New Beginnings Pregnancy Center offers help, hope for mothers, babies

Patti Snowden (left), assistant director of New Beginnings Pregnancy Center, and volunteer Tara Dennie count and sort donated diapers to distribute to clients at the ministry center.
(Photos by Pam Henderson)

New Beginnings Pregnancy Center offers help, hope for mothers, babies

New Beginnings Pregnancy Center in Benton, Arkansas, has had a few new beginnings of its own over the past several years.

Originally established in 2003 as a nonprofit ministry to pregnant teens, it has grown to serve women of any age who can benefit from the ministry’s resources.

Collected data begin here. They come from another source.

(** Step 3 reads the objects. *)
Lemma runs_enable_check_input_rates cs :
  objects_wf cs →
  runs enable_check_input_rates cs (λ _ cs', cs' = cs) (fails cs).
Proof.
  intros Hwf. unfold enable_check_input_rates. apply runs_get_bind.
  destruct (inputs cs) as [|q0 rest] eqn:Hin; [done|].
  assert (∀ q, q ∈ q0 :: rest → is_Some (store cs !! q)) as Hall.
  { intros q Hq. apply (proj1 Hwf). rewrite Hin. apply elem_of_app. by left. }
  destruct (Hall q0) as [o0 Hq0]; [left|].
  apply (runs_deref_bind _ o0); [done|].
  eapply runs_bind.
  - apply runs_for_each_reads. intros q Hq.
    apply runs_check_object_samplerate; [apply evolves_refl|].
    apply Hall. by right.
  - by intros [] cs' ->.
Qed.

(** Step 4 *)
Lemma runs_cs_set_samples_per_second r cs :
  objects_wf cs →
  runs (cs_set_samples_per_second r) cs (keeps cs) (fails cs).
Proof.
  intros Hwf. unfold cs_set_samples_per_second. apply runs_get_bind.
  assert (∀ v cs1, (∀ q, q ∈ v → q ∈ inputs cs ++ outputs cs) →
            evolves cs cs1 →
            runs (for_each v (λ q, update q (set_samples_per_second r))) cs1
              (keeps cs) (fails cs)) as Hloop.
  { intros v cs1 Hv. apply runs_for_each_keeps. intros q cs2 Hq Hev.
    apply runs_benign_update; [done|by apply (proj1 Hwf), Hv|done]. }
  eapply runs_bind.
  { apply Hloop; [|apply evolves_refl]. intros q Hq. apply elem_of_app. by left. }
  intros [] cs1 Hev1; cbn beta in Hev1 |- *.
  eapply runs_bind.
  { apply Hloop; [|done]. intros q Hq. apply elem_of_app. by right. }
  intros [] cs2 Hev2; cbn beta in Hev2 |- *.
  apply runs_modify. eapply evolves_trans; [exact Hev2|]. by apply evolves_same.
Qed.

(** Steps 6 and 7 *)
Lemma runs_enable_midi_devices cs0 (todo : list MIDI_IO) : ∀ done cs,
  evolves cs0 cs →
  runs (enable_midi_devices done todo) cs (keeps cs0) (fails cs0).
Proof.
  induction todo as [|q todo IH]; intros done' cs Hev; cbn [enable_midi_devices].
  - apply runs_modify. eapply evolves_trans; [exact Hev|]. by apply evolves_same.
  - destruct (midi_open_rep _) eqn:Hop; [by apply IH|].
    unfold runs, mbind, M_bind, modify, throw. split; [|done].
    eapply evolves_trans; [exact Hev|]. by apply evolves_same.
Qed.

Lemma runs_enable_midi cs : runs enable_midi cs (keeps cs) (fails cs).
Proof.
  unfold enable_midi. apply runs_get_bind.
  eapply (runs_bind _ _ _ (keeps cs)).
  - apply runs_when; [intros _|intros _; apply evolves_refl].
    apply runs_modify. by apply evolves_same.
  - intros [] cs1 Hev1. by apply runs_enable_midi_devices.
Qed.

(** Step 8 *)
Lemma runs_max_input_length_loop cs (v : list loc) : ∀ acc,
  objects_wf cs → (∀ q, q ∈ v → q ∈ inputs cs ++ outputs cs) →
  runs (max_input_length_loop v acc) cs (λ _ cs', cs' = cs) (fails cs).
Proof.
  induction v as [|q v IH]; intros acc Hwf Hv; cbn [max_input_length_loop]; [done|].
  eapply runs_bind.
  - apply runs_aio_length_in_samples; [done|apply evolves_refl|].
    apply (proj1 Hwf), Hv. by left.
  - intros len cs' ->. apply IH; [done|]. intros q' Hq'. apply Hv. by right.
Qed.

In recent years, New Beginnings has expanded to include ultrasound exams and pregnancy testing in addition to offering material resources such as diapers, wipes, baby formula and gently used clothes for babies up to 24 months old.

The center also provides confidential counseling, mentoring, parenting classes and Bible studies.

“I just think that babies are the most precious human beings in the whole wide world,” said Patti Snowden, New Beginnings’ assistant director.

As a mother and grandmother, “I feel grandmotherly towards the babies and motherly towards the young women,” she added.

Small staff

Snowden, whose professional background includes 30 years as a speech pathologist in public schools, coordinates the ministry’s resource center in a small, renovated house located on a side street behind the offices of Central Baptist Association.

Executive Director Janet Dixon, a nurse with training in OB ultrasounds, supervises the pregnancy test center housed in a dedicated wing of the associational office.

“In the Central Arkansas area, there is a lot of poverty,” Snowden explained. “We do have a certain [type of] young woman who tends to come into our center needing help. Typically, they have not had a good experience in their own family.

“Most of these young women do not have much financial support,” she added. “Some are employed, some are not, but those who are employed typically are those who make minimum wage so there’s just not a lot of extra money to go around.”

Noting that “we believe that whoever comes to our door, God brought them here for a reason,” Snowden said, “Many times they have had no experience of knowing who Jesus is so we get the privilege of telling them about Jesus. That is our honor and our joy to be able to do.”

Woman’s Missionary Union groups, including Women on Mission at nearby First Baptist Church,  Benton, partner with the ministry by donating diapers, wipes and other needed items.

A couple of area quilt guilds and volunteers at a senior citizens center craft homemade quilts and afghans for the pregnancy center to distribute.

‘Make much of Jesus’

As she works with volunteers and offers encouragement to the women who turn to New Beginnings for help, “my motivation is to make much of Jesus,” Snowden shared. “I want these young women to know His love.”

Affirming that Christ “captured my heart” at age 19, Snowden reflected, “Over the course of my lifetime, He has just drawn me so close to Him.”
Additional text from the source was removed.